Apart from politics, he was active in the field of cinema and was a founding member of the editorial board of the celebrated film magazine Cahiers du cinéma.

==Works ==
Hoveyda was a well-known author of 18 novels and non-fiction books in French, English, and German.

- HISTOIRE DU ROMAN POLICIER, 1965
- Fereydoon, Hoveyda (1967). "Dans une terre étrange"
- Les quarantaines, 1962 (French Edition) ISBN 978-2-070-23254-3
- Les Neiges du Sinai, 1973 (French Edition) ISBN 978-2-070-28537-2
- Fereydoun, Hoveyda (1980). "The Fall of the Shah"
- Que Veulent les Arabes? (What do Arabs Want?), 1991 (French Edition) ISBN 978-2-876-91140-6
- Fereydoon, Hoveyda (1992). "L'islam bloqué"
- The Sword of Islam
- Le Glaive de l'Islam ISBN 978-2-207-23018-3
- War and American Women : Heroism, Deeds and Controversy, 1997 (Co-authored with William Breuer) ISBN 978-0-275-95717-9
- The Broken Crescent: The Threat of Militant Islamic Fundamentalism, 1998 (Co-authored with Loustaunau, Martha O) ISBN 978-0-275-95837-4 S
- The Hidden Meaning of Mass Communications (2000)
- The Shah and the Ayatollah: Islamic Revolution and Iranian Mythology (2003)
- Dead End Islam

He was also the cowriter of the screenplay for Roberto Rossellini's 1959 film India.

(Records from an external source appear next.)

(** ** Further code of server.py *)

(** [sep.join(words)] for a one-character separator *)
Fixpoint join (sep : ascii) (words : list string) : string :=
  match words with
  | [] => ""
  | [w] => w
  | w :: ws => w +:+ String sep (join sep ws)
  end.

(** Occurrences of a character in a string. *)
Fixpoint count_char (c : ascii) (s : string) : nat :=
  match s with
  | EmptyString => 0
  | String a s' => (if decide (a = c) then 1 else 0) + count_char c s'
  end.

(** *** [scenario_to_response_body] *)

Record ScenarioBody : Type := mkScenarioBody {
  displayName : string;
  kebabCase : string;
}.

Definition scenario_to_response_body (scenario : Scenario) : ScenarioBody :=
  mkScenarioBody (name scenario) (to_kebab_case (name scenario)).

(** *** [get_default_scenario_name]

    With no default the function evaluates [scenarios.keys()[0]]; a dict
    view cannot be subscripted, so that line raises [TypeError]. *)
Definition get_default_scenario_name (scenarios : gmap string Scenario) : Res string :=
  let defaults :=
    (filter (fun ks => is_default ks.2 = true) (map_to_list scenarios)).*1 in
  match defaults with
  | _ :: _ :: _ => Raise ValueError
  | [] => Raise TypeError
  | [k] => Ok k
  end.

(** *** [parse_fcd]

    The generator consumes the (event, element) pairs of [ET.iterparse];
    the model returns what it yields and the exception that ends it, if
    any. *)
Record Elem : Type := mkElem {
  tag : string;
  attrib : gmap string string;
}.

Fixpoint parse_fcd_from (events : list (string * Elem)) (timestep : list Elem)
  : list (string * list (gmap string string)) * option exn :=
  match events with
  | [] => ([], None)
  | (event, elem) :: rest =>
      if bool_decide (tag elem = "vehicle" ∧ event = "end") then
        parse_fcd_from rest (timestep ++ [elem])
      else if bool_decide (tag elem = "timestep" ∧ event = "end") then
        match attrib elem !! "time" with
        | Some time =>
            let '(yielded, e) := parse_fcd_from rest [] in
            ((time, attrib <$> timestep) :: yielded, e)
        | None => ([], Some (KeyError "time"))
        end
      else parse_fcd_from rest timestep
  end.

Definition parse_fcd (events : list (string * Elem))
  : list (string * list (gmap string string)) * option exn :=
  parse_fcd_from events [].

(** *** [parse_lane_distr] *)

(** [s.replace(old, new)] and [s.replace(old, new, count)] for a non-empty
    [old]: matches are taken left to right and do not overlap.  [skip]
    counts the characters of a match still to be passed over. *)
Fixpoint replace_from (old new : string) (skip : nat) (count : option nat) (s : string)
  : string :=
  match s with
  | EmptyString => EmptyString
  | String c s' =>
      match skip with
      | S k => replace_from old new k count s'
      | O =>
          if bool_decide (count ≠ Some O) && String.prefix old s then
            new +:+ replace_from old new (String.length old - 1) (pred <$> count) s'
          else String c (replace_from old new O count s')
      end
  end.

Definition replace_str (old new : string) (count : option nat) (s : string) : string :=
  replace_from old new O count s.

(** An entry of a yielded block: the text of the line that opened the
    block, or a parsed row. *)
Inductive LaneItem (V : Type) : Type :=
  | Header (s : string)
  | Row (v : V).
Arguments Header {V} s.
Arguments Row {V} v.

(** [lines.pop(0)] on an empty file, or a row [ast.literal_eval] refuses. *)
Inductive LaneError : Type :=
  | IndexError_pop
  | LiteralError.

Section LaneDistr.
Context {V : Type}.
Variable literal_eval : string → option V.

Fixpoint parse_lane_distr_loop (lines : list string) (data : list (LaneItem V))
  : list (list (LaneItem V)) * option LaneError :=
  match lines with
  | [] => ([], None)
  | line :: rest =>
      if String.prefix "]]" line then ([], None)
      else if negb (String.prefix "], [" line) then
        match literal_eval (replace_str ", " "" (Some 1%nat) line) with
        | Some v => parse_lane_distr_loop rest (data ++ [Row v])
        | None => ([], Some LiteralError)
        end
      else
        let '(yielded, e) :=
          parse_lane_distr_loop rest [Header (replace_str "], [" "" None line)] in
        (data :: yielded, e)
  end.

Definition parse_lane_distr (lines : list string)
  : list (list (LaneItem V)) * option LaneError :=
  match lines with
  | [] => ([], Some IndexError_pop)
  | line :: lines =>
      parse_lane_distr_loop lines [Header (replace_str "[[" "" None line)]
  end.

End LaneDistr.

(** *** [parse_config_file] *)

(** [re.split(r'[ ,]+', s)]: the pieces between maximal runs of spaces
    and commas; a run at either end leaves an empty piece there. *)
Definition is_sep (c : ascii) : bool :=
  bool_decide (c = " "%char ∨ c = ","%char).

Fixpoint re_split_from (in_run : bool) (s : string) : list string :=
  match s with
  | EmptyString => [EmptyString]
  | String c s' =>
      if is_sep c then
        if in_run then re_split_from true s' else EmptyString :: re_split_from true s'
      else match re_split_from false s' with
           | w :: ws => String c w :: ws
           | [] => [String c EmptyString]
           end
  end.

Definition re_split (s : string) : list string := re_split_from false s.

(** The configuration as xmltodict delivers it: every element is the dict
    of its attributes.  [additional-files] is absent, one element, or a
    list of elements. *)
Inductive Additionals : Type :=
  | NoAdditionals
  | OneTag (d : gmap string string)
  | ManyTags (l : list (gmap string string)).

Record InputConfig : Type := mkInputConfig {
  net_file_tag : option (gmap string string);
  additional_files_tag : Additionals;
}.

Record GuiOnly : Type := mkGuiOnly {
  gui_settings_file_tag : option (gmap string string);
}.

Record SumoConfig : Type := mkSumoConfig {
  input : option InputConfig;
  gui_only : option GuiOnly;
}.

Section ConfigFile.
(** [os.path.join] *)
Variable path_join : string → string → string.

(** The two nested loops over the elements and over the names in each
    [value]. *)
Fixpoint additional_paths (config_dir : string) (additionals : list (gmap string string))
  : Res (list string) :=
  match additionals with
  | [] => Ok []
  | additional :: rest =>
      value ← getitem additional "value";
      files ← additional_paths config_dir rest;
      Ok ((path_join config_dir <$> re_split value) ++ files)%list
  end.

Definition parse_config_file (config_dir : string) (config : SumoConfig)
  : Res (string * option (list string) * option string) :=
  input_config ← match input config with
                  | Some i => Ok i
                  | None => Raise (KeyError "input")
                  end;
  net_tag ← match net_file_tag input_config with
             | Some t => Ok t
             | None => Raise (KeyError "net-file")
             end;
  net_value ← getitem net_tag "value";
  let net_file := path_join config_dir net_value in
  additional_files ←
    match additional_files_tag input_config with
    | NoAdditionals => Ok None
    | OneTag d =>
        if bool_decide (d = ∅) then Ok None
        else fs ← additional_paths config_dir [d]; Ok (Some fs)
    | ManyTags [] => Ok None
    | ManyTags l => fs ← additional_paths config_dir l; Ok (Some fs)
    end;
  settings_file ←
    match gui_only config with
    | Some g =>
        match gui_settings_file_tag g with
        | Some t => v ← getitem t "value"; Ok (Some (path_join config_dir v))
        | None => Ok None
        end
    | None => Ok None
    end;
  Ok (net_file, additional_files, settings_file).

End ConfigFile.

(** ** The conversion scripts (distribution-parser/) *)

(** *** distributions-parser.py

    [data[lane][step]] is a list of positions and [str] its rendering.
    The model returns the lines written to the output file, each without
    its newline, and whether an [IndexError] ended the run.  The sizes are
    taken before the file is opened, so an error there writes nothing. *)
Section Distributions.
Context {P : Type}.
Variable str : list P → string.

Definition cell (data : list (list (list P))) (lane step : nat) : option (list P) :=
  data !! lane ≫= fun row => row !! step.

(** [for lane in range(n_lanes): file.write(str(data[lane][step]))] *)
Fixpoint write_lanes (data : list (list (list P))) (step : nat) (lanes : list nat)
  : list string * bool :=
  match lanes with
  | [] => ([], false)
  | lane :: rest =>
      match cell data lane step with
      | None => ([], true)
      | Some x =>
          let '(written, failed) := write_lanes data step rest in
          (str x :: written, failed)
      end
  end.

(** [for step in range(n_timesteps): ...; file.write('-\n')] *)
Fixpoint write_steps (data : list (list (list P))) (n_lanes : nat) (steps : list nat)
  : list string * bool :=
  match steps with
  | [] => ([], false)
  | step :: rest =>
      let '(written, failed) := write_lanes data step (seq 0 n_lanes) in
      if failed then (written, true)
      else
        let '(written', failed') := write_steps data n_lanes rest in
        ((written ++ ["-"] ++ written')%list, failed')
  end.

Definition distributions_parser (data : list (list (list P))) : list string * bool :=
  match data with
  | [] => ([], true)
  | [] :: _ => ([], true)
  | (_ :: _) as lane0 :: _ =>
      write_steps data (length data) (seq 0 (length lane0))
  end.

End Distributions.

(** *** indices-parser.py

    [{index: ix for ix, index in index_to_id.items()}], over the items in
    the order of the dict. *)
Definition invert_items {K V} `{Countable V} (items : list (K * V)) : gmap V K :=
  foldl (fun id_to_index kv => <[kv.2 := kv.1]> id_to_index) ∅ items.

(** ** A reference implementation of the float interface

    Exact decimals [m / 10^scale], kept normalised, which read the plain
    literals of a trajectory log ([12.50], [-3], [.5]).  It is used to run
    the model on concrete records. *)

Module Decimal.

==Personal life and death==
Hoveyda wed twice. His first spouse, Touran Mansour, with whom he married in the 1940s was the daughter of Ali Mansur, one of the prime ministers of Iran.

Hoveyda died in Clifton, Virginia on 3 November 2006 at age 82 after a long fight against cancer. He left behind his second wife, Gisela and two daughters Mandana and Roxana.